Iran schiesst Drohnen ab, greift Handelsschiffe an, die USA positionieren Flugzeugträger und Fregatten, man beschimpft sich gegenseitig – das klingt nach Kriegsvorbereitungen. Doch der israelische Diplomat Schimon Stein ist überzeugt: Es handelt sich um das Getöse vor Verhandlungen. Beide Parteien versuchen, sich in eine Position der Stärke zu bringen für den Moment, da die Gespräche beginnen.
In Washington und Teheran habe man erkannt, dass ein Krieg nicht im Interesse des jeweiligen Landes und der jeweiligen Regierung liege, so Stein. Zwar gibt es auf beiden Seiten Schlüsselfiguren, die eine militärische Auseinandersetzung in Kauf nähmen, etwa der US-Aussenminister oder der Sicherheitsberater. Beide streben einen Regimewechsel in Teheran an. Für die Hardliner in Teheran wiederum gehört die abgrundtiefe Feindseligkeit gegenüber Amerika sozusagen zur DNA.
Kritik am aktuellen Atomabkommen
Doch diese Hardliner hätten sich nicht durchgesetzt. Sowohl US-Präsident Donald Trump als auch der geistliche Führer des Iran, Ali Chamenei, gingen davon aus, dass ein US-iranischer Krieg langwierig und bitter wäre, enorme finanzielle und menschliche Opfer fordern würde und den ganzen Nahen Osten in den Abgrund stürzen könnte.
Schimon Stein ist nicht blauäugig. Er war selbst Fallschirmjäger im Sechstagekrieg. Das bisherige und nun angeschlagene Atomabkommen mit dem Iran sieht er kritisch. Nun setzt er aber auf ein viel weitreichenderes und diesmal unbefristetes Abkommen zwischen den beiden verfeindeten Staaten – und hält es gar für realistisch.
Irans Regionalpolitik auf dem Radar
Ein Abkommen, in dem es nicht nur um Atomwaffen gehen würde, sondern auch um das iranische Raketenprogramm und um seine aggressive Regionalpolitik – also darum, wie Teheran sich über Stellvertreter Einfluss verschafft, vom Irak über Syrien und Libanon bis in den Jemen. Im Gegenzug bekäme der Iran Sicherheitsgarantien, eine Nichtangriffszusicherung.
Teheran könnte nachhaltig Einfluss in Afghanistan und im Irak zugesichert werden, wenn er sich dafür aus Syrien, dem Libanon und aus Jemen zurückzöge, so Stein. Ein solches breit abgestütztes Abkommen könnte den ganzen Nahen Osten beruhigen – und am Ende selbst in Jerusalem gutgeheissen werden.

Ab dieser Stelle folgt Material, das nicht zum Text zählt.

Lemma _match_ok (root : value T) :
  forall d, root = Node d -> tidy d ->
  forall words thatWords topicWords,
    ~ In _TEMPLATE words -> ~ In _TEMPLATE thatWords ->
    ~ In _TEMPLATE topicWords ->
    is_ok (_match botName root words thatWords topicWords).
Proof.
  induction root as [t0|d0 IH] using value_children_ind;
    intros d [= <-] Hd words thatWords topicWords Hw Ht Hp.
  assert (Hchild : forall k c ws tw pw,
             get k d0 = Some c -> k <> _TEMPLATE ->
             ~ In _TEMPLATE ws -> ~ In _TEMPLATE tw -> ~ In _TEMPLATE pw ->
             is_ok (_match botName c ws tw pw)).
  { intros k c ws tw pw Hget Hk Hws Htw Hpw.
    destruct (tidy_get _ _ _ Hd Hk Hget) as (c' & -> & Hc').
    eapply IH; eauto. }
  assert (Hnil : ~ In _TEMPLATE (@nil string)) by (intros []).
  destruct words as [|first suffix].
  - rewrite _match_nil. unfold end_of_input.
    destruct (get _CARET d0) as [c|] eqn:Ec.
    { apply or_template_here_ok, prepend_ok.
      apply (Hchild _ _ _ _ _ Ec); auto; discriminate. }
    destruct thatWords as [|w ws].
    + destruct topicWords as [|w ws]; [apply template_here_ok|].
      destruct (get _TOPIC d0) as [c|] eqn:Et; [|apply template_here_ok].
      apply or_template_here_ok, prepend_ok.
      apply (Hchild _ _ _ _ _ Et); auto; discriminate.
    + destruct (get _THAT d0) as [c|] eqn:Et; [|apply template_here_ok].
      apply or_template_here_ok, prepend_ok.
      apply (Hchild _ _ _ _ _ Et); auto; discriminate.
  - assert (Hfirst : first <> _TEMPLATE) by (intros ->; apply Hw; now left).
    assert (Hsuf : ~ In _TEMPLATE suffix) by (intros ?; apply Hw; now right).
    rewrite _match_cons. apply first_success_ok.
    unfold attempt_underscore, attempt_first, attempt_bot_name,
      attempt_caret, attempt_star.
    repeat apply Forall_cons; try apply Forall_nil.
    + apply via_ok. intros c Hc. apply prepend_ok, try_suffixes_ok.
      intros j. apply (Hchild _ _ _ _ _ Hc); auto using not_In_skipn.
      discriminate.
    + apply via_ok. intros c Hc. apply prepend_ok.
      apply (Hchild _ _ _ _ _ Hc); auto.
    + destruct (String.eqb first botName); [|eexists; reflexivity].
      apply via_ok. intros c Hc. apply prepend_ok.
      apply (Hchild _ _ _ _ _ Hc); auto; discriminate.
    + apply via_ok. intros c Hc. apply prepend_ok, try_suffixes_ok.
      intros j. apply (Hchild _ _ _ _ _ Hc); auto using not_In_skipn.
      discriminate.
    + apply via_ok. intros c Hc. apply prepend_ok, try_suffixes_ok.
      intros j. apply (Hchild _ _ _ _ _ Hc); auto using not_In_skipn.
      discriminate.
Qed.

End Total.

(** ** What a store holds *)

Section Stored.

Context {T : Type}.
Implicit Types (d : dict T) (keys : list string).

(** The dictionary that [keys] lead to. *)
Fixpoint node_at keys d : option (dict T) :=
  match keys with
  | [] => Some d
  | k :: keys' =>
      match get k d with
      | Some (Node c) => node_at keys' c
      | _ => None
      end
  end.

(** [stored self data t]: the node that [add] reaches for [data] holds
    the template [t]. *)
Definition stored (self : PatternMgr T) (data : string * string * string)
  (t : T) : Prop :=
  exists n, node_at (add_keys data) (_root self) = Some n /\
            get _TEMPLATE n = Some (Tmpl t).

(** [no_edge self keys k]: the node that [keys] lead to has no key [k]. *)
Definition no_edge (self : PatternMgr T) keys (k : string) : Prop :=
  forall n, node_at keys (_root self) = Some n -> get k n = None.

Lemma node_at_cons k keys d n :
  node_at (k :: keys) d = Some n ->
  exists c, get k d = Some (Node c) /\ node_at keys c = Some n.
Proof.
  simpl. destruct (get k d) as [[c|t]|]; try discriminate. eauto.
Qed.

End Stored.

(** The empty text, as the source writes [""]. *)
Definition empty : string := EmptyString.

Ltac eval_words :=
  repeat match goal with
    | |- context [Text.split ?s] =>
        let v := eval vm_compute in (Text.split s) in
        change (Text.split s) with v
    end.

(** * The specification, statement by statement *)

(** The store that a sequence of calls of [add] builds from the empty one. *)
Definition store_of {T : Type} (calls : list (string * string * string * T))
  : PatternMgr T :=
  match add_all init calls with
  | Ok self => self
  | Raise _ => init
  end.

Stein räumt ein: Momentan weigern sich die USA, die Iran-Sanktionen auch nur zu lockern. Und Iran ist nicht bereit, über Raketen und regionalen Einfluss überhaupt zu verhandeln. Doch Krisen schaffen auch Chancen. Und die aktuelle Krise sei derart gefährlich, dass sich beide Seiten bewegen müssten, um eine Katastrophe zu vermeiden – eine Katastrophe, in die man hineinstolpern könnte, wenn der jetzige extrem hohe Spannungszustand anhalte.
Annäherung der spektakulären Art
Deshalb setzt Stein auf einen baldigen Verhandlungsbeginn. Es wäre zu gefährlich, noch Monate oder gar Jahre zu warten. Doch wie könnte die Annäherung beginnen? Normalerweise mit Geheimgesprächen. Für die böte sich der Oman als Vermittler an. Er spielte diese Rolle schon früher.
Der israelische Diplomat vermutet aber, Trump setze auf ein spektakuläres Gipfeltreffen mit der iranischen Führung, um selber im Rampenlicht zu stehen. Die erste gute Gelegenheit naht: Im September, wenn Trump und sein iranischer Amtskollege Hassan Rohani beide für die alljährliche UNO-Generaldebatte in New York sein werden.